[WHAT THE TASK REQUIRES]:
When a line of the records below contains the string "StartAll", copy that whole line.

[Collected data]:

====================

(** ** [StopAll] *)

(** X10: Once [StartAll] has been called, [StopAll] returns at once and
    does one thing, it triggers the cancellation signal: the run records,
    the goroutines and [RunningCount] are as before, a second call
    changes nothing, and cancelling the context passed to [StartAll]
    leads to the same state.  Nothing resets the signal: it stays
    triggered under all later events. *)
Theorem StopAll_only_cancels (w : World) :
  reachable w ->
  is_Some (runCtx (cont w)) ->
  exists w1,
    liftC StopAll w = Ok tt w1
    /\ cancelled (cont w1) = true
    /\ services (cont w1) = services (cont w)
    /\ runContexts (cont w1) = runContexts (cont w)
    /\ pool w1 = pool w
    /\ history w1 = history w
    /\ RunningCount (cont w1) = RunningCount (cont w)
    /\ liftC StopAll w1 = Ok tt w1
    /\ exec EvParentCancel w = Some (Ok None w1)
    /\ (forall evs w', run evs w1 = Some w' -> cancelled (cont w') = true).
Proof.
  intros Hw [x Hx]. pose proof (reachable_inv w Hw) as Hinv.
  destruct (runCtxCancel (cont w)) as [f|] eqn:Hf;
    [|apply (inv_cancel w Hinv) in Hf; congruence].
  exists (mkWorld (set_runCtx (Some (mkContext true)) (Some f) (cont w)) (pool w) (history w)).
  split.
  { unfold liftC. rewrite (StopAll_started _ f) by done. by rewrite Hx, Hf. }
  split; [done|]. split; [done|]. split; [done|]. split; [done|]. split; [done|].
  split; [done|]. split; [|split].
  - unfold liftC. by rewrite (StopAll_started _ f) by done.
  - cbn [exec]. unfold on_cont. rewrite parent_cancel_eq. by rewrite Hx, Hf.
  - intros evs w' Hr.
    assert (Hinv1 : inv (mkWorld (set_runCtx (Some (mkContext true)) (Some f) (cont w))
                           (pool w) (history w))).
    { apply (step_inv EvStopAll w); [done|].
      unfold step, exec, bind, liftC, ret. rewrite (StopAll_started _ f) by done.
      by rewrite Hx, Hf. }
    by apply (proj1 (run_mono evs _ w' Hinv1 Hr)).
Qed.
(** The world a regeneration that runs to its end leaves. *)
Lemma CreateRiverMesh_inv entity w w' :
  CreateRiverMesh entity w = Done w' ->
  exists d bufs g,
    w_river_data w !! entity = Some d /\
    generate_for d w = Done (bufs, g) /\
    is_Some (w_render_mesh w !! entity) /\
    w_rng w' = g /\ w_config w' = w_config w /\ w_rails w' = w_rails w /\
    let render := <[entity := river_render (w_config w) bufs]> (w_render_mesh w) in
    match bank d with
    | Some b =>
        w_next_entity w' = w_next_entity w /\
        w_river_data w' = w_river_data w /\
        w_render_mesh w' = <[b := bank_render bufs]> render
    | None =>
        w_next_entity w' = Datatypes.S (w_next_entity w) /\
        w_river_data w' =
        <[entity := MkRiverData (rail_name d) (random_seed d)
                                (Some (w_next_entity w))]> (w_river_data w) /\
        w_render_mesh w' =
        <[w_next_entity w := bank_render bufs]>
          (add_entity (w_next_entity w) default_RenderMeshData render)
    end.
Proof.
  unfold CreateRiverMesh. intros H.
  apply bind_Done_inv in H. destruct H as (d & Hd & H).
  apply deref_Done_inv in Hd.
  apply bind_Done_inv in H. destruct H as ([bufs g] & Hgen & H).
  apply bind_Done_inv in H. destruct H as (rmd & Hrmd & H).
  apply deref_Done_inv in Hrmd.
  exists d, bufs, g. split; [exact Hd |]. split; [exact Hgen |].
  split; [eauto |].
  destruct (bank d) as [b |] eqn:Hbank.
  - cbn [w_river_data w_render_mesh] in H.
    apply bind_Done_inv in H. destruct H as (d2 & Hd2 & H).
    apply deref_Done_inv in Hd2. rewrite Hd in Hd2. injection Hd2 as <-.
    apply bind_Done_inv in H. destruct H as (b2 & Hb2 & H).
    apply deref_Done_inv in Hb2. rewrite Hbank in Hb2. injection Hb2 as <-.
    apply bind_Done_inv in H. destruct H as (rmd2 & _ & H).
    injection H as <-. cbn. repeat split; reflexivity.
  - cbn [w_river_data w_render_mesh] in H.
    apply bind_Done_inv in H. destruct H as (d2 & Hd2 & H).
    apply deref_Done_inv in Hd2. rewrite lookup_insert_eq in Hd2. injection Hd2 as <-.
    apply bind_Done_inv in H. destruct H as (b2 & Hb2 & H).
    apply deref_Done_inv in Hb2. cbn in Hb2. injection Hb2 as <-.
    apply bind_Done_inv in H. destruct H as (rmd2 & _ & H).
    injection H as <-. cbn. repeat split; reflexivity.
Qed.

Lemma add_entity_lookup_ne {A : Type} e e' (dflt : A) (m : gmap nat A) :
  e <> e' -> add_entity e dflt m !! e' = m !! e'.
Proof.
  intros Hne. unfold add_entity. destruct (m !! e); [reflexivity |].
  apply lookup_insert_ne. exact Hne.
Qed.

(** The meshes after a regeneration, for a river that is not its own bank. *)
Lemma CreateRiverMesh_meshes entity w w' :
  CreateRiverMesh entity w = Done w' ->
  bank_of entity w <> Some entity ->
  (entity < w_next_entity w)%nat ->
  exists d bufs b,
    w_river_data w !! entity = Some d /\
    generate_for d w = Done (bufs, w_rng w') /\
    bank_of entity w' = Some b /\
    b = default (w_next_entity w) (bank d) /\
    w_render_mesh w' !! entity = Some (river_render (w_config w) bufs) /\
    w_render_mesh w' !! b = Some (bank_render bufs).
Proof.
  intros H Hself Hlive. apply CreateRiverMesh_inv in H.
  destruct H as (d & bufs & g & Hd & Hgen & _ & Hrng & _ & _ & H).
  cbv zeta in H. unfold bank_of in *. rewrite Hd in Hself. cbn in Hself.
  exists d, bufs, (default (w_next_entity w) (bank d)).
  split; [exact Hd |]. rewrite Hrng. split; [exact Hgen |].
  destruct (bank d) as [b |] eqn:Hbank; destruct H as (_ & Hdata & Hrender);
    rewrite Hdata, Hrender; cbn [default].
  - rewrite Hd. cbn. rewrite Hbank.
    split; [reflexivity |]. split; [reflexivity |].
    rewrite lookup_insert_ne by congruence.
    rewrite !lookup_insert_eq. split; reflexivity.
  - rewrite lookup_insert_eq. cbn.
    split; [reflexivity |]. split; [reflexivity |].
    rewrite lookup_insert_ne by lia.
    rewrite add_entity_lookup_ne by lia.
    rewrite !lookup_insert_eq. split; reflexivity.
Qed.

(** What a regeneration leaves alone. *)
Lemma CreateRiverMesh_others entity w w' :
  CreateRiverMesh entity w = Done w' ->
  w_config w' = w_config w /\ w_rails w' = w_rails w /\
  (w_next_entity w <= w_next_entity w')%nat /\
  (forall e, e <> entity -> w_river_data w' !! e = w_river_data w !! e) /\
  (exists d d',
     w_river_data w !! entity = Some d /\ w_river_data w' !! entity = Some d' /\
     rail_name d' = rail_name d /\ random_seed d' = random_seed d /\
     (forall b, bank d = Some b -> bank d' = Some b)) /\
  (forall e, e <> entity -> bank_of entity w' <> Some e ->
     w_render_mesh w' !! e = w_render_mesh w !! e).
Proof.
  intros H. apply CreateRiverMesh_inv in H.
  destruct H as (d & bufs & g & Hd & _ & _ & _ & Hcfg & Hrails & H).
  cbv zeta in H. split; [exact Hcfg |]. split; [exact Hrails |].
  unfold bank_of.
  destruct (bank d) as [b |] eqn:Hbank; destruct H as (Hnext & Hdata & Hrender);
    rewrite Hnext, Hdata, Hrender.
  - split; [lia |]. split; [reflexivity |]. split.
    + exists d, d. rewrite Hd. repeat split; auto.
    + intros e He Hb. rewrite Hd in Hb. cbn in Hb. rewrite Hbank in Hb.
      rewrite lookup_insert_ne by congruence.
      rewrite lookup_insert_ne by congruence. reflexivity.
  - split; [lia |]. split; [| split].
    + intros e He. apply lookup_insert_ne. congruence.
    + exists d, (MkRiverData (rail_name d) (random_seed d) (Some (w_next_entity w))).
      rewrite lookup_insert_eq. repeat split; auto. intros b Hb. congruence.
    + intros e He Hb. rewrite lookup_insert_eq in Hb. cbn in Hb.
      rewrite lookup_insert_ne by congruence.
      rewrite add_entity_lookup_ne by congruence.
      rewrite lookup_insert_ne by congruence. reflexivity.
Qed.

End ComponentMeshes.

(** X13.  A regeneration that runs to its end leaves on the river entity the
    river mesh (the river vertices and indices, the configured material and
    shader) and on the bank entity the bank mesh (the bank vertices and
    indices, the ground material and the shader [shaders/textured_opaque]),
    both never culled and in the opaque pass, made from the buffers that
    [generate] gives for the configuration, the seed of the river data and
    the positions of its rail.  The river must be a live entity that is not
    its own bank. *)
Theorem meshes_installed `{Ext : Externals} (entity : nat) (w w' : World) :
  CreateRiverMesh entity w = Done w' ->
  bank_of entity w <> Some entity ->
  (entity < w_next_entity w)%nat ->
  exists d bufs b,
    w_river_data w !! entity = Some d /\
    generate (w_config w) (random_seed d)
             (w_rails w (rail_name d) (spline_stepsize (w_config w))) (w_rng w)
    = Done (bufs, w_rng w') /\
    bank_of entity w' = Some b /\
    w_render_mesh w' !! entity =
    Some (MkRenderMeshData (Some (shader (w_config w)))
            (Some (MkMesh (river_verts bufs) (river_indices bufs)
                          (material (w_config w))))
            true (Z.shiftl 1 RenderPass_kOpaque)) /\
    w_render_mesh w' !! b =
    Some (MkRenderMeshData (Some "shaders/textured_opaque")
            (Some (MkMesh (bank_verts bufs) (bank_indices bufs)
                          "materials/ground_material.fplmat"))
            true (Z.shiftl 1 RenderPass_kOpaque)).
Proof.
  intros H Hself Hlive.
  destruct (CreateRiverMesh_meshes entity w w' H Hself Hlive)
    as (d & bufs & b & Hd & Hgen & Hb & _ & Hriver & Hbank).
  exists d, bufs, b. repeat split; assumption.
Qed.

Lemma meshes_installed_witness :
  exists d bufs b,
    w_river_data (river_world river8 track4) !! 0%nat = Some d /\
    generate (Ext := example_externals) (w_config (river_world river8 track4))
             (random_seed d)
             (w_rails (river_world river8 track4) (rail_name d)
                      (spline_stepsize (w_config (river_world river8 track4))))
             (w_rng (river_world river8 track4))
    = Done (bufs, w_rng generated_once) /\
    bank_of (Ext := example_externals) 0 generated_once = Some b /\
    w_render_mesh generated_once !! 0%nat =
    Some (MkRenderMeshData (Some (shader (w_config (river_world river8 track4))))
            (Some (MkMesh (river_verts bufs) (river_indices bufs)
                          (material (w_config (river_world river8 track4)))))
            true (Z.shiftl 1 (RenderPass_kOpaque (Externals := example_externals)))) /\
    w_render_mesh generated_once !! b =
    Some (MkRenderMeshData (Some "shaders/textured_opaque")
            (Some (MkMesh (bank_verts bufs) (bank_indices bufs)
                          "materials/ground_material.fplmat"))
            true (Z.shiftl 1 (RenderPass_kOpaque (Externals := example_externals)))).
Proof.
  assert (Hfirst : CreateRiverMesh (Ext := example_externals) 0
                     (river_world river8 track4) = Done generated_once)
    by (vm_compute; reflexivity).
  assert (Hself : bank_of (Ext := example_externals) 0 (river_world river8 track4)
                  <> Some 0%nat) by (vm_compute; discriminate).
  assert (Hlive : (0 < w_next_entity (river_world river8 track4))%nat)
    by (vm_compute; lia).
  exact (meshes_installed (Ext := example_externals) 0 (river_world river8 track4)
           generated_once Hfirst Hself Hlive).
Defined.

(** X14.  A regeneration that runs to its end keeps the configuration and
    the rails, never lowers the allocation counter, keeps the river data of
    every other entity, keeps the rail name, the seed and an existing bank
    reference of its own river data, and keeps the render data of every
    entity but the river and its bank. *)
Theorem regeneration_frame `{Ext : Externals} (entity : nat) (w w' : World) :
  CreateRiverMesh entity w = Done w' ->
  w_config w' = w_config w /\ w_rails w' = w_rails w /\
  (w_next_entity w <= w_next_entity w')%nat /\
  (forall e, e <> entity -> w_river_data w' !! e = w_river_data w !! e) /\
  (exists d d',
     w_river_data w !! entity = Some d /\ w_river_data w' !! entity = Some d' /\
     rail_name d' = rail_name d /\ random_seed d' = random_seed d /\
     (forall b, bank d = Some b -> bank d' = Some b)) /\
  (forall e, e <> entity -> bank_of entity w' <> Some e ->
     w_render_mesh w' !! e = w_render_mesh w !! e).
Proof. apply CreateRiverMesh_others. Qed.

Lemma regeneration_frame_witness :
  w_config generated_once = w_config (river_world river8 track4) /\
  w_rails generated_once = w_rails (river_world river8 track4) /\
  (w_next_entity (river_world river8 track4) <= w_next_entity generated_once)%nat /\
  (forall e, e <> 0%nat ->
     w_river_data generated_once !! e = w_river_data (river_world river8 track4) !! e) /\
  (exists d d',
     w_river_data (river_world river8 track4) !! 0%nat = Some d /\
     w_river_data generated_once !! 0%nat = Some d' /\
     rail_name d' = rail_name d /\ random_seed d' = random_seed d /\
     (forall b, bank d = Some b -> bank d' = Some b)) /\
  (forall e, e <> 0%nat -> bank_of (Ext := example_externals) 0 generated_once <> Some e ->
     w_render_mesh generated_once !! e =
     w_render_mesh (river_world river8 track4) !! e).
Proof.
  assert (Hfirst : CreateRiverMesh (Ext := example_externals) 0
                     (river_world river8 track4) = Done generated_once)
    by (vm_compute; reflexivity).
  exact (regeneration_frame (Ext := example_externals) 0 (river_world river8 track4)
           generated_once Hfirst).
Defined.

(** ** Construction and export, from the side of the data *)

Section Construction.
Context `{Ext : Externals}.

====================

[OUTPUT]:
(** X10: Once [StartAll] has been called, [StopAll] returns at once and
    changes nothing, and cancelling the context passed to [StartAll]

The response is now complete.